══ GIVEN RECORDS

Lemma sys_munmap_spec_witness :
  ∃ s', sys_munmap false no_release demo (Some 3%positive) (Some 4%positive) 0x21000 0x1000 = Ok (0, s') ∧
    ∃ l', inv (layout s') l' [] no_ext ∧ view l' 0x20fff = Some (3, None) ∧ view l' 0x21000 = None ∧ view l' 0x22000 = Some (3, None).
Proof.
  destruct demo_inv as (l&Hi&Hb&Hl&Hv).
  destruct (sys_munmap_spec false no_release no_ext demo l (Some 3%positive) (Some 4%positive) 0x21000 0x1000
    Hi Hb (demo_roomy l Hl)) as (ret&s'&E&Hr);
    [apply demo_supply; set_solver|unfold in_u64; lia..|].
  change (range_end 0x21000 0x1000) with (@inr Z Z 0x22000) in Hr. cbn beta iota in Hr.
  rewrite decide_True in Hr by by split. destruct Hr as (->&l'&es&Hu&_). exists s'. split; [exact E|].
  exists l'. split; [apply (u_inv _ _ _ _ _ _ _ _ _ Hu)|]. rewrite !(u_view _ _ _ _ _ _ _ _ _ Hu), !Hv. repeat split; vm_compute; reflexivity.
Defined.

Lemma sys_mprotect_spec_witness :
  ∃ s', sys_mprotect false no_release demo (Some 3%positive) (Some 4%positive) 0x21000 0x1000 1 = Ok (0, s') ∧
    ∃ l', inv (layout s') l' [] no_ext ∧ view l' 0x20fff = Some (3, None) ∧ view l' 0x21000 = Some (1, None) ∧ view l' 0x22000 = Some (3, None).
Proof.
  destruct demo_inv as (l&Hi&Hb&Hl&Hv).
  destruct (sys_mprotect_spec false no_release no_ext demo l (Some 3%positive) (Some 4%positive) 0x21000 0x1000 1
    Hi Hb (demo_roomy l Hl)) as (ret&s'&E&Hr);
    [apply demo_supply; set_solver|unfold in_u64; lia..|].
  change (range_end 0x21000 0x1000) with (@inr Z Z 0x22000) in Hr.
  rewrite decide_False in Hr by (intros [H|[_ H]]; [by apply H|lia]). rewrite decide_False in Hr by done. cbn beta iota in Hr.
  rewrite decide_True in Hr by by split. destruct Hr as (l'&stop&ch&Hst&Hret&Hp&_).
  assert (stop = 0x22000) as ->.
  { destruct (decide (stop = 0x22000)); [done|]. destruct Hret as [_ Hno]. rewrite Hv, decide_True in Hno by lia. done. }
  rewrite decide_True in Hret by done. subst ret. exists s'. split; [exact E|].
  exists l'. split; [apply (p_inv _ _ _ _ _ _ _ _ _ Hp)|]. rewrite !(p_view _ _ _ _ _ _ _ _ _ Hp), !Hv. repeat split; vm_compute; reflexivity.
Defined.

════

## WORK ITEM
Set down exactly the line with "rewrite decide_True in Hret" and each line after it up to the end of the records, adding nothing.

## SOLUTION TO THE EXERCISE
  rewrite decide_True in Hret by done. subst ret. exists s'. split; [exact E|].
  exists l'. split; [apply (p_inv _ _ _ _ _ _ _ _ _ Hp)|]. rewrite !(p_view _ _ _ _ _ _ _ _ _ Hp), !Hv. repeat split; vm_compute; reflexivity.
Defined.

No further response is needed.